The University of Oslo’s IT department is already hard at work. In a status update which [was] presented to the university’s administration on Tuesday, IT director Gard Thomassen states that an overview is being developed for how an exit might look like.

He explains that the university uses US-based cloud services for administrative data first and foremost, and secondarily for research data. Thomassen points out that the University of Oslo has a long tradition of developing its own IT services, such as Educloud and TSD, which will make a potential future withdrawal from US-based cloud services less dramatic.

—“At the same time, several of the University’s service providers are deeply ingrained in the cloud, and it’s a difficult landscape to navigate. A more comprehensive report on exit possibilities is therefore being developed,” Thomassen writes.

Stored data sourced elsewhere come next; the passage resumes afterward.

(* ===== verification/Vm.v ===== *)
(** * Virtual memory (src/xv6/vm.c)

    Page directories and page tables live in the byte memory of kalloc.c and are
    walked and changed by word loads and stores, as in the code; a pointer is a
    kernel virtual address, the null pointer is 0.  The segment descriptors and
    the task state that [switchuvm] sets are kept per CPU. *)
From S2P Require Import Prelude Mem Spinlock Kalloc Mmu.

(** The descriptor table and the task state of [struct cpu], and the registers
    loaded from them.  Of [struct taskstate], the fields the kernel sets. *)
Record desc : Type := Desc {
  gdt : list segdesc;
  ts_ss0 : Z;
  ts_esp0 : Z;
  ts_iomb : Z;
  gdtr : Z * Z;
  tr : Z;
  cr3 : Z;
}.

Definition null_desc : desc := Desc (replicate 6 null_segdesc) 0 0 0 (0, 0) 0 0.

Definition set_gdt (f : list segdesc -> list segdesc) (d : desc) : desc :=
  Desc (f (gdt d)) (ts_ss0 d) (ts_esp0 d) (ts_iomb d) (gdtr d) (tr d) (cr3 d).

Definition set_ts_ss0 (v : Z) (d : desc) : desc :=
  Desc (gdt d) v (ts_esp0 d) (ts_iomb d) (gdtr d) (tr d) (cr3 d).

Definition set_ts_esp0 (v : Z) (d : desc) : desc :=
  Desc (gdt d) (ts_ss0 d) v (ts_iomb d) (gdtr d) (tr d) (cr3 d).

Definition set_ts_iomb (v : Z) (d : desc) : desc :=
  Desc (gdt d) (ts_ss0 d) (ts_esp0 d) v (gdtr d) (tr d) (cr3 d).

Definition set_gdtr (v : Z * Z) (d : desc) : desc :=
  Desc (gdt d) (ts_ss0 d) (ts_esp0 d) (ts_iomb d) v (tr d) (cr3 d).

Definition set_tr (v : Z) (d : desc) : desc :=
  Desc (gdt d) (ts_ss0 d) (ts_esp0 d) (ts_iomb d) (gdtr d) v (cr3 d).

Definition set_cr3 (v : Z) (d : desc) : desc :=
  Desc (gdt d) (ts_ss0 d) (ts_esp0 d) (ts_iomb d) (gdtr d) (tr d) v.

(** [struct kmap] and [struct gpu] *)
Record kmap_entry : Type := Kmap {
  virt : Z;
  phys_start : Z;
  phys_end : Z;
  perm : Z;
}.

Record gpu : Type := Gpu {
  pvram_addr : Z;
  vvram_addr : Z;
  vram_size : Z;
}.

(** ** State: the allocator, the globals [kmap], [gpu] and [kpgdir], the CPUs *)
Record vst : Type := Vst {
  v_kmem : kmem;
  v_kmap : list kmap_entry;
  v_gpu : gpu;
  v_kpgdir : Z;
  v_mach : mach;
  v_desc : list desc;
}.

Definition upd_kmem (f : kmem -> kmem) (s : vst) : vst :=
  Vst (f (v_kmem s)) (v_kmap s) (v_gpu s) (v_kpgdir s) (v_mach s) (v_desc s).

Definition upd_kmap (f : list kmap_entry -> list kmap_entry) (s : vst) : vst :=
  Vst (v_kmem s) (f (v_kmap s)) (v_gpu s) (v_kpgdir s) (v_mach s) (v_desc s).

Definition set_kpgdir (v : Z) (s : vst) : vst :=
  Vst (v_kmem s) (v_kmap s) (v_gpu s) v (v_mach s) (v_desc s).

Definition upd_mach (f : mach -> mach) (s : vst) : vst :=
  Vst (v_kmem s) (v_kmap s) (v_gpu s) (v_kpgdir s) (f (v_mach s)) (v_desc s).

Definition upd_desc (f : list desc -> list desc) (s : vst) : vst :=
  Vst (v_kmem s) (v_kmap s) (v_gpu s) (v_kpgdir s) (v_mach s) (f (v_desc s)).

Definition kmem_lens : lens vst kmem := Lens v_kmem upd_kmem.

Definition mach_lens : lens vst mach := Lens v_mach upd_mach.

Definition vmem (s : vst) : mem := pmem (v_kmem s).

(** Word loads and stores, and the string routines on kernel memory. *)
Definition load (a : Z) : M vst Z := gets (fun s => ld32 (vmem s) a).

Definition store (a v : Z) : M vst unit := modify (upd_kmem (set_pmem (fun m => st32 m a v))).

Definition vmemset (dst c n : Z) : M vst unit := modify (upd_kmem (set_pmem (fun m => memset m dst c n))).

Definition vmemmove (dst src n : Z) : M vst unit :=
  modify (upd_kmem (set_pmem (fun m => memmove m dst src n))).

(** Bytes from outside the modelled memory, stored at [dst]. *)
Fixpoint st_bytes (m : mem) (dst : Z) (l : list Z) : mem :=
  match l with
  | [] => m
  | b :: l' => st_bytes (st8 m dst b) (u32 (dst + 1)) l'
  end.

Definition copy_in (dst : Z) (l : list Z) : M vst unit :=
  modify (upd_kmem (set_pmem (fun m => st_bytes m dst l))).

(** The x86 MMU: the page-table entry it finds for address [va] of the directory at
    [pgdir], and the memory that a supervisor access to [va] reaches. *)
Definition mmu_pte (m : mem) (pgdir va : Z) : Z :=
  let e := ld32 m (pgdir + 4 * (va / 4194304)) in
  if Z.land e PTE_P =? 0 then 0
  else ld32 m (P2V (PTE_ADDR e) + 4 * ((va / 4096) mod 1024)).

Definition mmu_addr (m : mem) (pgdir va : Z) : option Z :=
  let e := mmu_pte m pgdir va in
  if Z.land e PTE_P =? 0 then None else Some (P2V (PTE_ADDR e) + va mod 4096).

Section Vm.
(** The linker symbols [end] and [data], and the addresses of the per-CPU
    structures. *)
Context (kend kdata : Z) (cpu_gdt cpu_ts : nat -> Z).

Definition vkalloc : M vst Z := zoom kmem_lens kalloc.

Definition vkfree (v : Z) : M vst unit := zoom kmem_lens (kfree kend v).

Definition vmycpu : M vst nat := zoom mach_lens mycpu.

Definition mydesc (f : desc -> desc) : M vst unit :=
  i ← vmycpu; modify (upd_desc (alter f i)).

(** ** vm.c *)
Definition lgdt (i : nat) (size : Z) : M vst unit :=
  modify (upd_desc (alter (set_gdtr (cpu_gdt i, u16 (size - 1))) i)).

Definition seginit : M vst unit :=
  c ← vmycpu;
  modify (upd_desc (alter (set_gdt (fun g =>
    <[Z.to_nat SEG_UDATA := SEG STA_W 0 4294967295 DPL_USER]>
    (<[Z.to_nat SEG_UCODE := SEG (Z.lor STA_X STA_R) 0 4294967295 DPL_USER]>
    (<[Z.to_nat SEG_KDATA := SEG STA_W 0 4294967295 0]>
    (<[Z.to_nat SEG_KCODE := SEG (Z.lor STA_X STA_R) 0 4294967295 0]> g))))) c)) ;;
  lgdt c (8 * NSEGS).

Definition walkpgdir (pgdir va : Z) (alloc : bool) : M vst Z :=
  let pde := u32 (pgdir + 4 * PDX va) in
  e ← load pde;
  if negb (Z.land e PTE_P =? 0) then
    ret (u32 (P2V (PTE_ADDR e) + 4 * PTX va))
  else if negb alloc then ret 0
  else
    pgtab ← vkalloc;
    if pgtab =? 0 then ret 0
    else
      vmemset pgtab 0 PGSIZE ;;
      store pde (Z.lor (Z.lor (Z.lor (V2P pgtab) PTE_P) PTE_W) PTE_U) ;;
      ret (u32 (pgtab + 4 * PTX va)).

(** The [for(;;)] of [mappages]: it ends when [a] reaches [last], after at most
    [fuel] rounds. *)
Fixpoint mappages_loop (fuel : nat) (pgdir a last pa perm : Z) : M vst Z :=
  match fuel with
  | O => panic "mappages: out of fuel"
  | S n =>
      pte ← walkpgdir pgdir a true;
      if pte =? 0 then ret (-1)
      else
        e ← load pte;
        panic_if (negb (Z.land e PTE_P =? 0)) "remap" ;;
        store pte (Z.lor (Z.lor pa perm) PTE_P) ;;
        if a =? last then ret 0
        else mappages_loop n pgdir (u32 (a + PGSIZE)) last (u32 (pa + PGSIZE)) perm
  end.

Definition mappages (pgdir va size pa perm : Z) : M vst Z :=
  let a := PGROUNDDOWN va in
  let last := PGROUNDDOWN (u32 (va + size - 1)) in
  mappages_loop (S (Z.to_nat (u32 (last - a) / PGSIZE))) pgdir a last pa perm.

Fixpoint deallocuvm_loop (fuel : nat) (pgdir a oldsz : Z) : M vst unit :=
  if a <? oldsz then
    match fuel with
    | O => panic "deallocuvm: out of fuel"
    | S n =>
        pte ← walkpgdir pgdir a false;
        if pte =? 0 then
          deallocuvm_loop n pgdir (u32 (u32 (PGADDR (PDX a + 1) 0 0 - PGSIZE) + PGSIZE)) oldsz
        else
          e ← load pte;
          when (negb (Z.land e PTE_P =? 0))
            (let pa := PTE_ADDR e in
             panic_if (pa =? 0) "kfree" ;;
             vkfree (P2V pa) ;;
             store pte 0) ;;
          deallocuvm_loop n pgdir (u32 (a + PGSIZE)) oldsz
    end
  else ret tt.

(** Each round moves [a] up by a page or more. *)
Definition uvm_fuel (a sz : Z) : nat := Z.to_nat ((sz - a) / PGSIZE + 1).

Definition deallocuvm (pgdir oldsz newsz : Z) : M vst Z :=
  if oldsz <=? newsz then ret oldsz
  else
    let a := PGROUNDUP newsz in
    deallocuvm_loop (uvm_fuel a oldsz) pgdir a oldsz ;;
    ret newsz.

Definition freevm (pgdir : Z) : M vst unit :=
  panic_if (pgdir =? 0) "freevm: no pgdir" ;;
  _ ← deallocuvm pgdir KERNBASE 0;
  for_each (seqZ 0 NPDENTRIES) (fun i =>
    e ← load (u32 (pgdir + 4 * i));
    when (negb (Z.land e PTE_P =? 0)) (vkfree (P2V (PTE_ADDR e)))) ;;
  vkfree pgdir.

(** The initial value of [kmap]. *)
Definition kmap_init : list kmap_entry := [
  Kmap KERNBASE 0 EXTMEM PTE_W;
  Kmap KERNLINK (V2P KERNLINK) (V2P kdata) 0;
  Kmap kdata (V2P kdata) PHYSTOP PTE_W;
  Kmap 0 0 0 0;
  Kmap (PCI_BAR_BASE + PCI_VP_OFFSET) PCI_BAR_BASE (268435456 + PCI_BAR_BASE) PTE_W;
  Kmap DEVSPACE DEVSPACE 0 PTE_W].

(** The local [vram] of [setupkvm]. *)
Definition vram_map (g : gpu) : kmap_entry :=
  Kmap (u32 (DEVSPACE - vram_size g)) (pvram_addr g) (u32 (pvram_addr g + vram_size g)) PTE_W.

Definition setupkvm : M vst Z :=
  g ← gets v_gpu;
  modify (upd_kmap (<[3%nat := vram_map g]>)) ;;
  pgdir ← vkalloc;
  if pgdir =? 0 then ret 0
  else
    vmemset pgdir 0 PGSIZE ;;
    panic_if (DEVSPACE <? P2V PHYSTOP) "PHYSTOP too high" ;;
    ks ← gets v_kmap;
    r ← for_until ks (fun k =>
      r ← mappages pgdir (virt k) (u32 (phys_end k - phys_start k)) (phys_start k) (perm k);
      if r <? 0 then freevm pgdir ;; ret (Some 0) else ret None);
    ret (default pgdir r).

Definition lcr3 (v : Z) : M vst unit := mydesc (set_cr3 v).

Definition switchkvm : M vst unit :=
  p ← gets v_kpgdir;
  lcr3 (V2P p).

Definition kvmalloc : M vst unit :=
  p ← setupkvm;
  modify (set_kpgdir p) ;;
  switchkvm.

(** [p]: the fields [kstack] and [pgdir] of the process, or the null pointer *)
Definition switchuvm (p : option (Z * Z)) : M vst unit :=
  match p with
  | None => panic "switchuvm: no process"
  | Some (kstack, pgdir) =>
      panic_if (kstack =? 0) "switchuvm: no kstack" ;;
      panic_if (pgdir =? 0) "switchuvm: no pgdir" ;;
      zoom mach_lens pushcli ;;
      i ← vmycpu;
      mydesc (set_gdt (<[Z.to_nat SEG_TSS := SEG16 STS_T32A (cpu_ts i) 103 0]>)) ;;
      mydesc (set_gdt (alter (set_sd_s 0) (Z.to_nat SEG_TSS))) ;;
      mydesc (set_ts_ss0 (Z.shiftl SEG_KDATA 3)) ;;
      mydesc (set_ts_esp0 (u32 (kstack + KSTACKSIZE))) ;;
      mydesc (set_ts_iomb 65535) ;;
      mydesc (set_tr (Z.shiftl SEG_TSS 3)) ;;
      lcr3 (V2P pgdir) ;;
      zoom mach_lens popcli
  end.

(** [init]: the [sz] bytes of the first program *)
Definition inituvm (pgdir : Z) (init : list Z) (sz : Z) : M vst unit :=
  panic_if (PGSIZE <=? sz) "inituvm: more than a page" ;;
  mem ← vkalloc;
  vmemset mem 0 PGSIZE ;;
  _ ← mappages pgdir 0 PGSIZE (V2P mem) (Z.lor PTE_W PTE_U);
  copy_in mem (take (Z.to_nat sz) init).

Fixpoint allocuvm_loop (fuel : nat) (pgdir a oldsz newsz : Z) : M vst Z :=
  if a <? newsz then
    match fuel with
    | O => panic "allocuvm: out of fuel"
    | S n =>
        mem ← vkalloc;
        if mem =? 0 then
          _ ← deallocuvm pgdir newsz oldsz;
          ret 0
        else
          vmemset mem 0 PGSIZE ;;
          r ← mappages pgdir a PGSIZE (V2P mem) (Z.lor PTE_W PTE_U);
          if r <? 0 then
            _ ← deallocuvm pgdir newsz oldsz;
            vkfree mem ;;
            ret 0
          else allocuvm_loop n pgdir (u32 (a + PGSIZE)) oldsz newsz
    end
  else ret newsz.

Definition allocuvm (pgdir oldsz newsz : Z) : M vst Z :=
  if KERNBASE <=? newsz then ret 0
  else if newsz <? oldsz then ret oldsz
  else
    let a := PGROUNDUP oldsz in
    allocuvm_loop (uvm_fuel a newsz) pgdir a oldsz newsz.

Definition clearpteu (pgdir uva : Z) : M vst unit :=
  pte ← walkpgdir pgdir uva false;
  panic_if (pte =? 0) "clearpteu" ;;
  e ← load pte;
  store pte (Z.land e (u32 (Z.lnot PTE_U))).

Fixpoint copyuvm_loop (fuel : nat) (pgdir d i sz : Z) : M vst Z :=
  if i <? sz then
    match fuel with
    | O => panic "copyuvm: out of fuel"
    | S n =>
        pte ← walkpgdir pgdir i false;
        panic_if (pte =? 0) "copyuvm: pte should exist" ;;
        e ← load pte;
        panic_if (Z.land e PTE_P =? 0) "copyuvm: page not present" ;;
        let pa := PTE_ADDR e in
        let flags := PTE_FLAGS e in
        mem ← vkalloc;
        if mem =? 0 then
          freevm d ;; ret 0
        else
          vmemmove mem (P2V pa) PGSIZE ;;
          r ← mappages d i PGSIZE (V2P mem) flags;
          if r <? 0 then freevm d ;; ret 0
          else copyuvm_loop n pgdir d (u32 (i + PGSIZE)) sz
    end
  else ret d.

Definition copyuvm (pgdir sz : Z) : M vst Z :=
  d ← setupkvm;
  if d =? 0 then ret 0
  else copyuvm_loop (uvm_fuel 0 sz) pgdir d 0 sz.

(** The code does not check that [walkpgdir] found an entry. *)
Definition uva2ka (pgdir uva : Z) : M vst Z :=
  pte ← walkpgdir pgdir uva false;
  e ← load pte;
  if Z.land e PTE_P =? 0 then ret 0
  else if Z.land e PTE_U =? 0 then ret 0
  else ret (P2V (PTE_ADDR e)).

(** [buf]: the [len] bytes at [p] *)
Fixpoint copyout_loop (fuel : nat) (pgdir va : Z) (buf : list Z) (len : Z) : M vst Z :=
  if 0 <? len then
    match fuel with
    | O => panic "copyout: out of fuel"
    | S k =>
        let va0 := PGROUNDDOWN va in
        pa0 ← uva2ka pgdir va0;
        if pa0 =? 0 then ret (-1)
        else
          let n := Z.min (PGSIZE - (va - va0)) len in
          copy_in (u32 (pa0 + (va - va0))) (take (Z.to_nat n) buf) ;;
          copyout_loop k pgdir (u32 (va0 + PGSIZE)) (drop (Z.to_nat n) buf) (len - n)
    end
  else ret 0.

Definition copyout (pgdir va : Z) (buf : list Z) (len : Z) : M vst Z :=
  copyout_loop (Z.to_nat (len / PGSIZE + 2)) pgdir va buf len.

(** [loaduvm] reads from an inode: [read off n] is [readi(ip, dst, off, n)], the
    return value and the bytes it stored. *)
Section Loaduvm.
Context {St : Type} (vl : lens St vst) (read : Z -> Z -> M St (Z * list Z)).

Fixpoint loaduvm_loop (fuel : nat) (pgdir addr offset sz i : Z) : M St Z :=
  if i <? sz then
    match fuel with
    | O => panic "loaduvm: out of fuel"
    | S k =>
        pte ← zoom vl (walkpgdir pgdir (u32 (addr + i)) false);
        panic_if (pte =? 0) "loaduvm: address should exist" ;;
        e ← zoom vl (load pte);
        let pa := PTE_ADDR e in
        let n := if sz - i <? PGSIZE then sz - i else PGSIZE in
        r ← read (u32 (offset + i)) n;
        zoom vl (copy_in (P2V pa) r.2) ;;
        if negb (u32 r.1 =? n) then ret (-1)
        else loaduvm_loop k pgdir addr offset sz (u32 (i + PGSIZE))
    end
  else ret 0.

Definition loaduvm (pgdir addr offset sz : Z) : M St Z :=
  panic_if (negb (addr mod PGSIZE =? 0)) "loaduvm: addr must be page aligned" ;;
  loaduvm_loop (uvm_fuel 0 sz) pgdir addr offset sz 0.

End Loaduvm.

End Vm.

Although the work is not yet finished, Thomassen still makes a few preliminary recommendations, namely that the University should restrict its usage of US-based cloud services, and consciously consider the extent to which external cloud services should be used for less sensitive data.

Growing more advanced

Thomassen also describes a steadily increasing challenge with regard to privacy and information security at the university, noting that over the past five years, the number of inquiries to the University of Oslo Computer Security Incident Response Team has grown from 2,500 to 6,000. He notes four main challenges: Use of unapproved cloud services, need for better training, regulatory demands, and challenges relating to international research cooperation outside the European Economic Area.

He also notes that cyber-attacks are growing more advanced, with the University of Oslo experiencing several attacks that evaded multi-factor authentication. He also warns that artificial intelligence could make so-called “phishing e-mails” — a form of online fraud in which the attacker attempts to deceive the victim into sharing sensitive information — even more advanced.

Director of the University of Oslo IT department Gard Thomassen was not available for comment Monday afternoon.